Repeat the lines from the line with "Fixpoint trimEnd (s" to the line with "(** [s.includes(t)]: [t]" in the listing below, keeping both end lines and adding nothing.

(Beginning of Material provided)

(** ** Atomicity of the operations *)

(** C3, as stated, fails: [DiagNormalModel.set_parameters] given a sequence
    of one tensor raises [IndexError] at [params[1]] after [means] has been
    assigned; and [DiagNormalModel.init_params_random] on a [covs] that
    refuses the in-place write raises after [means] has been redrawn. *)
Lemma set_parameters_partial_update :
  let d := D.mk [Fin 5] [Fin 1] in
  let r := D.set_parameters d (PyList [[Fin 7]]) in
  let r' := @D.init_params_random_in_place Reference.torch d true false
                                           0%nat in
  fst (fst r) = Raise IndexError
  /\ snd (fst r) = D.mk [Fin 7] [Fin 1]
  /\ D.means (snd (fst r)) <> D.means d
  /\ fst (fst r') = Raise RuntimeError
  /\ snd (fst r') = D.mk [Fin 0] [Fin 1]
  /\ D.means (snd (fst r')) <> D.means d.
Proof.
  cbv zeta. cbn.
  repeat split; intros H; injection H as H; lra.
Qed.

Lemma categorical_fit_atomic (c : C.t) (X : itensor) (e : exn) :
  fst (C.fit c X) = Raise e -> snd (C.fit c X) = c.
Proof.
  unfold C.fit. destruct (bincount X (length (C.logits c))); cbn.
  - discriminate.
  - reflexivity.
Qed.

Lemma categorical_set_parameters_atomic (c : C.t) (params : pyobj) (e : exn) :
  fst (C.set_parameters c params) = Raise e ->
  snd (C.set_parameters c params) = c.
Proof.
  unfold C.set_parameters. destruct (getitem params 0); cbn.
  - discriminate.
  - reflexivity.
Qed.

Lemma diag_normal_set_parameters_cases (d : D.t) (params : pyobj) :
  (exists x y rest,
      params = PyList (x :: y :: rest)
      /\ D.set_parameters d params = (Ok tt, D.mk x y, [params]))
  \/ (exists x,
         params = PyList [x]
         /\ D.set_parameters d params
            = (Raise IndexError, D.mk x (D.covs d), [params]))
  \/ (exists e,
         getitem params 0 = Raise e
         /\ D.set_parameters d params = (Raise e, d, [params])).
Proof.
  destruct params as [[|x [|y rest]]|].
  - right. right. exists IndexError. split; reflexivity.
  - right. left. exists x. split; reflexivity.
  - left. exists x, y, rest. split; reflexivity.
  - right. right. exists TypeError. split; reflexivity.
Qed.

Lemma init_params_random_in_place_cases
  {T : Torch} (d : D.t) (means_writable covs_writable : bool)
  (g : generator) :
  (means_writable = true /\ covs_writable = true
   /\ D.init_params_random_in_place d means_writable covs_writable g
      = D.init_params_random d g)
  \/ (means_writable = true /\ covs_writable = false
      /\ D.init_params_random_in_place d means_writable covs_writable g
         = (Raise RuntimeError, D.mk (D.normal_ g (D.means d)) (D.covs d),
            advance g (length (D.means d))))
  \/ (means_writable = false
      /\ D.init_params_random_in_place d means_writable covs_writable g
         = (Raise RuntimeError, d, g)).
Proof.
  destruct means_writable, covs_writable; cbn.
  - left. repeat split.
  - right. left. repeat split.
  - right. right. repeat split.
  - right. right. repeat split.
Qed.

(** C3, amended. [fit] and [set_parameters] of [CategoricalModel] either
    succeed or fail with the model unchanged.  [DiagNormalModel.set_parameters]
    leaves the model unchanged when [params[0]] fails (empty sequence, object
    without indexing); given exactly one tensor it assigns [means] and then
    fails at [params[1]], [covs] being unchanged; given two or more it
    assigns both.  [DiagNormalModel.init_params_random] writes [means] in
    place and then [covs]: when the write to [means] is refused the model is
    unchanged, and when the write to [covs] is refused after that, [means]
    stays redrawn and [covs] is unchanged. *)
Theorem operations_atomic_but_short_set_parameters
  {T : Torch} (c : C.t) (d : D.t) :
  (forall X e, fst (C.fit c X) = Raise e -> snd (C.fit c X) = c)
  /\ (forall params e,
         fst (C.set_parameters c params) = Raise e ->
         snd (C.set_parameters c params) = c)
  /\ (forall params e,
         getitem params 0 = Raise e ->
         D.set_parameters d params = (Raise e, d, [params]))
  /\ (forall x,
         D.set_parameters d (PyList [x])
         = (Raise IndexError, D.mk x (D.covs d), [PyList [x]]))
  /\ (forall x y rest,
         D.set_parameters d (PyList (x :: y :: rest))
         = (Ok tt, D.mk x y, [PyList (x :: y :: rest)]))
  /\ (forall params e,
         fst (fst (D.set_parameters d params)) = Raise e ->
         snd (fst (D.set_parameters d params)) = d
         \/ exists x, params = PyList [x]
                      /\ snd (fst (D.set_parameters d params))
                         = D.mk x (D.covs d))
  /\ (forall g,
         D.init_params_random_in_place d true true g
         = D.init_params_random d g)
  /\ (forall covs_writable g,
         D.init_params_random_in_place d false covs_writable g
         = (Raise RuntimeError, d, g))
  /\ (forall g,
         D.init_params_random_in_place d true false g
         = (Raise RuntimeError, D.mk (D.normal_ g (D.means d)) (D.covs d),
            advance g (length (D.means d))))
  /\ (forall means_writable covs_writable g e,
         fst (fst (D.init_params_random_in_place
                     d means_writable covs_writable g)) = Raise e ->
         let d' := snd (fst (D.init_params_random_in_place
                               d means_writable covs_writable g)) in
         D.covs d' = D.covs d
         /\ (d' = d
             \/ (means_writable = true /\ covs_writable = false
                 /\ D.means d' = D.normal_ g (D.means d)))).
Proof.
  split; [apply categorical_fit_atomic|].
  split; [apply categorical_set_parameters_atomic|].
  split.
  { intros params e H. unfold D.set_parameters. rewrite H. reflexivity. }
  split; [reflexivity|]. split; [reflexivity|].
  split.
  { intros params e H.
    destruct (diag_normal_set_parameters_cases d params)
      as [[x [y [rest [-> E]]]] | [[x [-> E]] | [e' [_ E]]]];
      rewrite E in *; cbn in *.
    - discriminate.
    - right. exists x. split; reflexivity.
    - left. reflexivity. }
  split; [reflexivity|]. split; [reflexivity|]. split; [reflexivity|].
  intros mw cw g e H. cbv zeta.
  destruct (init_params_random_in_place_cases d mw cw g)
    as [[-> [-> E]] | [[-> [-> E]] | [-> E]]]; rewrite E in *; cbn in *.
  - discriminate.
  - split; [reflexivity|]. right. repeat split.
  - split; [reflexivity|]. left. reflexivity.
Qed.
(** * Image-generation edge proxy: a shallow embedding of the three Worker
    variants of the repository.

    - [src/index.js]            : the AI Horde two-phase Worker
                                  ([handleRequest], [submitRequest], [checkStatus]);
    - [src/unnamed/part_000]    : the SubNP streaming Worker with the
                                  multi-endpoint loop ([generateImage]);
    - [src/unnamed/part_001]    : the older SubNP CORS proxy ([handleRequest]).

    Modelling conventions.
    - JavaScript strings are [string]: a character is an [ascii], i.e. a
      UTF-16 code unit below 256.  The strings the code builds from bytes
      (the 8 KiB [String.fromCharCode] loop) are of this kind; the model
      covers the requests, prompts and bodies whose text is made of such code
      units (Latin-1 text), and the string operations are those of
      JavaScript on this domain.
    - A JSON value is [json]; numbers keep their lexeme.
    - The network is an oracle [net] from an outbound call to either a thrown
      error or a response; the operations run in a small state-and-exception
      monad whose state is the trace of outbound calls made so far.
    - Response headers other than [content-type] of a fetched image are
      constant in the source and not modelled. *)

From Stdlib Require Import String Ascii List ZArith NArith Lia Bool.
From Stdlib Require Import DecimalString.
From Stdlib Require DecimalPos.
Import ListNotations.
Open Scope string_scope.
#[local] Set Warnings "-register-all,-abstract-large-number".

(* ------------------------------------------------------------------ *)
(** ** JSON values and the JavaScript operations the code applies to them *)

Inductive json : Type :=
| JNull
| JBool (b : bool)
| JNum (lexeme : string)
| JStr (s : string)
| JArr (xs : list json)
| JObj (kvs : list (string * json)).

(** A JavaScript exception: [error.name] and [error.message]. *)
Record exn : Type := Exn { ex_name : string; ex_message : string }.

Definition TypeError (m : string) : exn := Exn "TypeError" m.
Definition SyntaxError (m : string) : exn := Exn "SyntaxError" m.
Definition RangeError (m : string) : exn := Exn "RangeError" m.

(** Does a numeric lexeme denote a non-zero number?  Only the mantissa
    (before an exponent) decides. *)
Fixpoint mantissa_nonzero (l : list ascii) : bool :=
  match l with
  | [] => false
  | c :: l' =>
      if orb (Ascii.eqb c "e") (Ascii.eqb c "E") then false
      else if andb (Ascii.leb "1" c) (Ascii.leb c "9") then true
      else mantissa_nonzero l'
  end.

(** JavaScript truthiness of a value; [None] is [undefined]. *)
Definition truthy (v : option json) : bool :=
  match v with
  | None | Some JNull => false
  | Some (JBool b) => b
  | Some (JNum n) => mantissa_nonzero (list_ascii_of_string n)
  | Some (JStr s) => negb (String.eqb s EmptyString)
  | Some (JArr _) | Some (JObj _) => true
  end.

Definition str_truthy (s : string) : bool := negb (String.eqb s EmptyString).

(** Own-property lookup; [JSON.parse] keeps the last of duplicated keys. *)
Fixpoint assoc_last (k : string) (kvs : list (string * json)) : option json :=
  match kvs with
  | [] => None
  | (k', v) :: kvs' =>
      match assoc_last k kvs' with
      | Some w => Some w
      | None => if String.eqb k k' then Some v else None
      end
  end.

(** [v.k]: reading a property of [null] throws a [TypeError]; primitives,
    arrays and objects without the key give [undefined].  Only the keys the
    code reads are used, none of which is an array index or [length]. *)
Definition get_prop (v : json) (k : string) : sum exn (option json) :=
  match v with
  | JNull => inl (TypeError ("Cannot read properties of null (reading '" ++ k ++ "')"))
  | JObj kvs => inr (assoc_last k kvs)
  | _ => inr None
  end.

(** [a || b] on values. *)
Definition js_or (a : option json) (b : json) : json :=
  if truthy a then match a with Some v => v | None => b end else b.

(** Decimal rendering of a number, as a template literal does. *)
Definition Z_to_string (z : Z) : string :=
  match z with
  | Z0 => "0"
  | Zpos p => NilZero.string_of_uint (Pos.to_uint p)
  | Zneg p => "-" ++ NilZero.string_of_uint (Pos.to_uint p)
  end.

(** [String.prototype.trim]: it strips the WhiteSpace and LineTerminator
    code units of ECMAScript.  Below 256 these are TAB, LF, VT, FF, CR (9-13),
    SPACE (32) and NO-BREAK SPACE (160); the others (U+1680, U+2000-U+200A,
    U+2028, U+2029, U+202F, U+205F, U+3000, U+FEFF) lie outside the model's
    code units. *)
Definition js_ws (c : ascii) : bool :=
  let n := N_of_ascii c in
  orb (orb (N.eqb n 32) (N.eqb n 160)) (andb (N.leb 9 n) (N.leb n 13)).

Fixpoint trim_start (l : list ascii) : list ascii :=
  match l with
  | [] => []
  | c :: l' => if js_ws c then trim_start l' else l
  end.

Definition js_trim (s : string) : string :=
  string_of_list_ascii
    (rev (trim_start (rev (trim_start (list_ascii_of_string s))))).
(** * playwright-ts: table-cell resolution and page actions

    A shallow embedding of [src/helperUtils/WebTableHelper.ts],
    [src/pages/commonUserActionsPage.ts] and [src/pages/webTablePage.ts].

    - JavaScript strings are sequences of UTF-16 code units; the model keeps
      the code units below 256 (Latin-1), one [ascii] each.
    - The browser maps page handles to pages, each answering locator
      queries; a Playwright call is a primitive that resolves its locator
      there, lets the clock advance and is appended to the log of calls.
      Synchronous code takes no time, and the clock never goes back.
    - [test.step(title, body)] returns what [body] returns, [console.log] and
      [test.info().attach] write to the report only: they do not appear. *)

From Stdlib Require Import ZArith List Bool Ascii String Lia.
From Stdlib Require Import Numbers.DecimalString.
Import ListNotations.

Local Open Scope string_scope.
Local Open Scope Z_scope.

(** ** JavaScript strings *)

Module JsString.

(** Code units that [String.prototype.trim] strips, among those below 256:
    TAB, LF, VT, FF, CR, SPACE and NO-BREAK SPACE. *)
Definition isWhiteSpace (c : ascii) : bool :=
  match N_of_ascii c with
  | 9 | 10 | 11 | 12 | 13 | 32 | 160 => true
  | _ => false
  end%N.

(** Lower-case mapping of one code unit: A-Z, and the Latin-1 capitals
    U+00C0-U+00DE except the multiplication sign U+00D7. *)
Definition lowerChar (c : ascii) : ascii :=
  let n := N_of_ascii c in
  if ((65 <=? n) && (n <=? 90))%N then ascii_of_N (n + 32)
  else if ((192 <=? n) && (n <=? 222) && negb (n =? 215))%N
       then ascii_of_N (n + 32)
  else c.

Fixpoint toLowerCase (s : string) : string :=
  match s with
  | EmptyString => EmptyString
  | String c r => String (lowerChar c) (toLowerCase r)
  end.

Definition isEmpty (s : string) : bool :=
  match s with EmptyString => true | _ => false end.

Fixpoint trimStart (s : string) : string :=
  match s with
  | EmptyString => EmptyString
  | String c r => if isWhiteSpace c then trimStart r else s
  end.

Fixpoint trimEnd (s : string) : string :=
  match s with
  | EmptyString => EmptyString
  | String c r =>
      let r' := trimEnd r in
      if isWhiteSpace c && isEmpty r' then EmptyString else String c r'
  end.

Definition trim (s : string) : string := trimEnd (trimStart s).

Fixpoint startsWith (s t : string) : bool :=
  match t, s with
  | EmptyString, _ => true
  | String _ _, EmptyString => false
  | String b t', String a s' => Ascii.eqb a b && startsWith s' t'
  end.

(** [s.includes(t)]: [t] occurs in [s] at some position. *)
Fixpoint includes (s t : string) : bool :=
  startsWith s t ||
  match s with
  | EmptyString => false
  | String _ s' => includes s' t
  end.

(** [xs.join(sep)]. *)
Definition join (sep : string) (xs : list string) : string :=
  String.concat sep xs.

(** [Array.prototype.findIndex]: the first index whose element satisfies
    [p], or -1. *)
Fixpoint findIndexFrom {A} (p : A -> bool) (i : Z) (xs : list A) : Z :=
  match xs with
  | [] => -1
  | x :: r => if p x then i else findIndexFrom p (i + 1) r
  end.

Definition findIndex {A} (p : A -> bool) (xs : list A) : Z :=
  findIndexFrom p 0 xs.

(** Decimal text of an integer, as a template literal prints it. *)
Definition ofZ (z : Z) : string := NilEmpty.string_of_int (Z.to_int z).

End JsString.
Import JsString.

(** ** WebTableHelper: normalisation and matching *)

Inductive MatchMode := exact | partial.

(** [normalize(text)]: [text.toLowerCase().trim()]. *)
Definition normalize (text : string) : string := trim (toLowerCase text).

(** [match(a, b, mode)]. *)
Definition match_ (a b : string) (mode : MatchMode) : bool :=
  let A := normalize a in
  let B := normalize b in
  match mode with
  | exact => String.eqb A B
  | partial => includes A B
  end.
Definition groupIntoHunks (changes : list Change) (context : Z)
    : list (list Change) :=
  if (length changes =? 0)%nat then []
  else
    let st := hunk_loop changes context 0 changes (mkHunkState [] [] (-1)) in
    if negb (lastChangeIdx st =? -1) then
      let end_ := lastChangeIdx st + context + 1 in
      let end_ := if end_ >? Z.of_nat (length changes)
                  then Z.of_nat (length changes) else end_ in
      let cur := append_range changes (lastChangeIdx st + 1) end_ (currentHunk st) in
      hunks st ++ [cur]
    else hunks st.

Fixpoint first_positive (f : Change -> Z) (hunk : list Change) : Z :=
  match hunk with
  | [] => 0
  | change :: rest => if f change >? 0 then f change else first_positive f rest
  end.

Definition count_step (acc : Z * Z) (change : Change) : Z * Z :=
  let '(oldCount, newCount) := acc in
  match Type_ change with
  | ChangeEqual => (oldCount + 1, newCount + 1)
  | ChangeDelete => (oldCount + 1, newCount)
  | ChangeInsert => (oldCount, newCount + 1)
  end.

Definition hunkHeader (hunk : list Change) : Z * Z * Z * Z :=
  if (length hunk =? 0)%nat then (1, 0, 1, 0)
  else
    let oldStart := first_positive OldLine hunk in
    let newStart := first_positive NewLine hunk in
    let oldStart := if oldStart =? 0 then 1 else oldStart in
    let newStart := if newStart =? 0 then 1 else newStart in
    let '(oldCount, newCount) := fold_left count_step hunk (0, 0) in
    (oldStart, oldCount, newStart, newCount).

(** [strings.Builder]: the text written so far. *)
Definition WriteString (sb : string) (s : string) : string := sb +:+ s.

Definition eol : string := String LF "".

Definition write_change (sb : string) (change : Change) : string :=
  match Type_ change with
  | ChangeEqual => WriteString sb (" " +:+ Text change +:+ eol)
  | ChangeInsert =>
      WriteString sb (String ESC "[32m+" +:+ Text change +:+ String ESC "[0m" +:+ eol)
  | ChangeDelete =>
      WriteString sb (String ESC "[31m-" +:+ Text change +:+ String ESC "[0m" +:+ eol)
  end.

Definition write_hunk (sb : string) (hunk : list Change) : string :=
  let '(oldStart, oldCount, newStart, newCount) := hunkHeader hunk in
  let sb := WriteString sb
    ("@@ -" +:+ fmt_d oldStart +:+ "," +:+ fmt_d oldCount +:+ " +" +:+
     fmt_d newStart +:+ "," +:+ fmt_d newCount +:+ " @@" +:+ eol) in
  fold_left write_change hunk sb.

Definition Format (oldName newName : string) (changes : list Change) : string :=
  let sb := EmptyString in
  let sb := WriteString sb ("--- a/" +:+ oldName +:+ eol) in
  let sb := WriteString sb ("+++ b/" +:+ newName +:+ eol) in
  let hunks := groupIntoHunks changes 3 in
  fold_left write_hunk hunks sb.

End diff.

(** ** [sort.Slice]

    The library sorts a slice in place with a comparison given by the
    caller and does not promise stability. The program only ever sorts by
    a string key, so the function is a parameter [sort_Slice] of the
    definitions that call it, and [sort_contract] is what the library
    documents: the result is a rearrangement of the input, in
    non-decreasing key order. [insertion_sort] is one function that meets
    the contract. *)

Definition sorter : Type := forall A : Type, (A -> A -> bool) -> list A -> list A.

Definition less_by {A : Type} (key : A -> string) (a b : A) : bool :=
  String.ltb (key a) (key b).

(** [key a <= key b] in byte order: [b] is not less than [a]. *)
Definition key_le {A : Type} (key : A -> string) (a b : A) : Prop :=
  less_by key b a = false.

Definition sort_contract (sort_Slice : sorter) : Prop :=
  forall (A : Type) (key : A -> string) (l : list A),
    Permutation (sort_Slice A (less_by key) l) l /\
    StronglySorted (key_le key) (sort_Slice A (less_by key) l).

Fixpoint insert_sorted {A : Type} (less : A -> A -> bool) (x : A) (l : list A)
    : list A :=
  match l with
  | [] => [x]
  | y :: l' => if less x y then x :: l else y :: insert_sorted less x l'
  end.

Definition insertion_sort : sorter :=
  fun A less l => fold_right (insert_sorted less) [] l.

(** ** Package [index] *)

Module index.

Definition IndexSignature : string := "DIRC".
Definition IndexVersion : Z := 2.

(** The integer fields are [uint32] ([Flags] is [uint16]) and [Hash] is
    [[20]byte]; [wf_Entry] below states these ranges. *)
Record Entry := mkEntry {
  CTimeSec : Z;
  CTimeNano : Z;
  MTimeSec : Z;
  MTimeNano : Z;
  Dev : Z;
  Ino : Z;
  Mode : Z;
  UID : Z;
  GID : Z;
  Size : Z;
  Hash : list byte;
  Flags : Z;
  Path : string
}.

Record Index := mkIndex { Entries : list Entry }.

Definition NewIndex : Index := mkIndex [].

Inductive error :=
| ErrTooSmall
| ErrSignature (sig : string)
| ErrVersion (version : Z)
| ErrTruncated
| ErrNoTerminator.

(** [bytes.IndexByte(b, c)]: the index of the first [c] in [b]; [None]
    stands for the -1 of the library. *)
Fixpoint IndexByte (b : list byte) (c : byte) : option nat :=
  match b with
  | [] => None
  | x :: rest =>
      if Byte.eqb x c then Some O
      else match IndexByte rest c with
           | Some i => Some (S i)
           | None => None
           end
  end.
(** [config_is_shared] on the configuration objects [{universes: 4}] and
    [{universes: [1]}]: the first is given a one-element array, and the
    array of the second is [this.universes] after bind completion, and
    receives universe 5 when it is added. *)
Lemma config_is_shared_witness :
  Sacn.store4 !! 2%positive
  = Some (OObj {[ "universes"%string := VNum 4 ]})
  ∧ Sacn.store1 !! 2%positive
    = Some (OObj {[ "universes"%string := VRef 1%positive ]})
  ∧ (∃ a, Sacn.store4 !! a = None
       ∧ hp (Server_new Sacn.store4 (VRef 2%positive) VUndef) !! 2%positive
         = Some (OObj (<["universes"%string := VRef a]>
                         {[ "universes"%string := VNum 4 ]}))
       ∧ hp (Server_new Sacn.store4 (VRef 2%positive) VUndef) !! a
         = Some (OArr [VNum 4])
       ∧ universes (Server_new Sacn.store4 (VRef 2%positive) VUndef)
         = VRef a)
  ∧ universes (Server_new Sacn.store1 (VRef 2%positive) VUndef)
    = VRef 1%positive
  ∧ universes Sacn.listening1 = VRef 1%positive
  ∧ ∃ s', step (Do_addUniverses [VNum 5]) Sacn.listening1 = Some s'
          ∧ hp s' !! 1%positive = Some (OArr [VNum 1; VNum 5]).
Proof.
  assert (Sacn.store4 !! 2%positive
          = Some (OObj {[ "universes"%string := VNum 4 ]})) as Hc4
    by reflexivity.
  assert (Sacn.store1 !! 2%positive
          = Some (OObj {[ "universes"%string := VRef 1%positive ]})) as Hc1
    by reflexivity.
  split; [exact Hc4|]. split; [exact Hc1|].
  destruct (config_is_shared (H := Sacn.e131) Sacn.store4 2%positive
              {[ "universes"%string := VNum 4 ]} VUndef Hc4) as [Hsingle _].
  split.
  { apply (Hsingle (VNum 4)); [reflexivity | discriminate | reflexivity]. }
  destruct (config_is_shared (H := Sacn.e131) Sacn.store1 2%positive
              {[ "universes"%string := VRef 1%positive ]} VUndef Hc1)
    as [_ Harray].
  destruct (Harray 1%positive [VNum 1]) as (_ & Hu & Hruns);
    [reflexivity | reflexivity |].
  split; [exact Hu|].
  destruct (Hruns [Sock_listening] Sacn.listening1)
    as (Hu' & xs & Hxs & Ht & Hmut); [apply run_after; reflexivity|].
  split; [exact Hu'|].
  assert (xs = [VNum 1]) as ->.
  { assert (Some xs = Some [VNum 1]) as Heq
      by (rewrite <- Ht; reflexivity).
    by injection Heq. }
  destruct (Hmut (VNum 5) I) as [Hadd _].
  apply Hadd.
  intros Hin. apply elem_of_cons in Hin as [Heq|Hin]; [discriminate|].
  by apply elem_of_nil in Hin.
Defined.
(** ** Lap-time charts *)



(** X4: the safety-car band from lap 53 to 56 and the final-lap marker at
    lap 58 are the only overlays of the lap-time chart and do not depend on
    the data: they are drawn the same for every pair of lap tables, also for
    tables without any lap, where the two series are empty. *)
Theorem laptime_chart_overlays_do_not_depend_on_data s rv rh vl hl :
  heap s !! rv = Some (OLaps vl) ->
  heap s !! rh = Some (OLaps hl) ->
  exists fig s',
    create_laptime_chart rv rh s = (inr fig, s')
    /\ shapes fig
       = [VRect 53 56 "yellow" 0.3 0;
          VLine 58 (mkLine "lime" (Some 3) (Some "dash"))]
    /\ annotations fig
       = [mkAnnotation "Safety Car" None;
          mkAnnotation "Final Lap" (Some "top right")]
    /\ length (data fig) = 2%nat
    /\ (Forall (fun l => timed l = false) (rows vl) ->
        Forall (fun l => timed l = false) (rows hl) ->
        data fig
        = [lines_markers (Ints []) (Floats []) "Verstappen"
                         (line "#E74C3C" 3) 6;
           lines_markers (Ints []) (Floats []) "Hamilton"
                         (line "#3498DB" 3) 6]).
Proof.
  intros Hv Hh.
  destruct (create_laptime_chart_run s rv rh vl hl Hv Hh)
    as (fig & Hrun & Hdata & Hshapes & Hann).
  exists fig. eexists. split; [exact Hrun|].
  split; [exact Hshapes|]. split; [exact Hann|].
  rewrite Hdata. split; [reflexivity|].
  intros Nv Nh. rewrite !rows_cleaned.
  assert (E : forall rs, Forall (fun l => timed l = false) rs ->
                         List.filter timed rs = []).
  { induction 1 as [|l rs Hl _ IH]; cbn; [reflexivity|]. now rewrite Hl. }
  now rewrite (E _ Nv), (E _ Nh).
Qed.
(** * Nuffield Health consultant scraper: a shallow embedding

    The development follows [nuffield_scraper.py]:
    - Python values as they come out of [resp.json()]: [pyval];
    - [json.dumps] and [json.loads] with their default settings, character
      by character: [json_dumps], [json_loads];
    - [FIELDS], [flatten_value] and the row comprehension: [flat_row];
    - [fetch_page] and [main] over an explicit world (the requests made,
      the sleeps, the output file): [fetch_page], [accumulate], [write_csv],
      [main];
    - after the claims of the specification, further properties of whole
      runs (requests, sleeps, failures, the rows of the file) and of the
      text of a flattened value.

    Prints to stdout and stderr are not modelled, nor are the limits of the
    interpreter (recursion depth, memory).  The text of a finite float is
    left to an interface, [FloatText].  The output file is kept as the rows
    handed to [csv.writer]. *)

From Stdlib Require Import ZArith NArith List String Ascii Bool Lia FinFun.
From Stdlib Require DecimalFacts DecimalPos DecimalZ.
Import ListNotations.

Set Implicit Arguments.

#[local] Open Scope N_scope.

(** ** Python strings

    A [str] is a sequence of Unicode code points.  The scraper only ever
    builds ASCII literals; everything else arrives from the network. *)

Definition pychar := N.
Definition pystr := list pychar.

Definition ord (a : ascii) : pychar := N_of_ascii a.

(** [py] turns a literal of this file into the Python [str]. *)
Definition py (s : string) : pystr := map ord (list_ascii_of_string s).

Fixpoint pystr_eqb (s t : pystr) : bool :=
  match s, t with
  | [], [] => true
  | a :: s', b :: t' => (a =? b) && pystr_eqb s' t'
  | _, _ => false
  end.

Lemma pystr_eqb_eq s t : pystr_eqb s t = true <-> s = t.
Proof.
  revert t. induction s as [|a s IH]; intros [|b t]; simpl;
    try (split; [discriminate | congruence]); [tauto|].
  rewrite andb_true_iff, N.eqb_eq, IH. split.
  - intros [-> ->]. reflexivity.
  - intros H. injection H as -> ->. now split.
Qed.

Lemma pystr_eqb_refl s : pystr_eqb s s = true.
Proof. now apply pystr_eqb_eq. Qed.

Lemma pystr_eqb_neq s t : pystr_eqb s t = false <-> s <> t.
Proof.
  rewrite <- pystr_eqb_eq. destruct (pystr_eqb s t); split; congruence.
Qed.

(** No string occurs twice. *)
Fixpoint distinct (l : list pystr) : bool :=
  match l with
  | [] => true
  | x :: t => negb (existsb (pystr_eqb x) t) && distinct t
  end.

(End of Material provided)

> **Expected answer**:
Fixpoint trimEnd (s : string) : string :=
  match s with
  | EmptyString => EmptyString
  | String c r =>
      let r' := trimEnd r in
      if isWhiteSpace c && isEmpty r' then EmptyString else String c r'
  end.

Definition trim (s : string) : string := trimEnd (trimStart s).

Fixpoint startsWith (s t : string) : bool :=
  match t, s with
  | EmptyString, _ => true
  | String _ _, EmptyString => false
  | String b t', String a s' => Ascii.eqb a b && startsWith s' t'
  end.

(** [s.includes(t)]: [t] occurs in [s] at some position. *)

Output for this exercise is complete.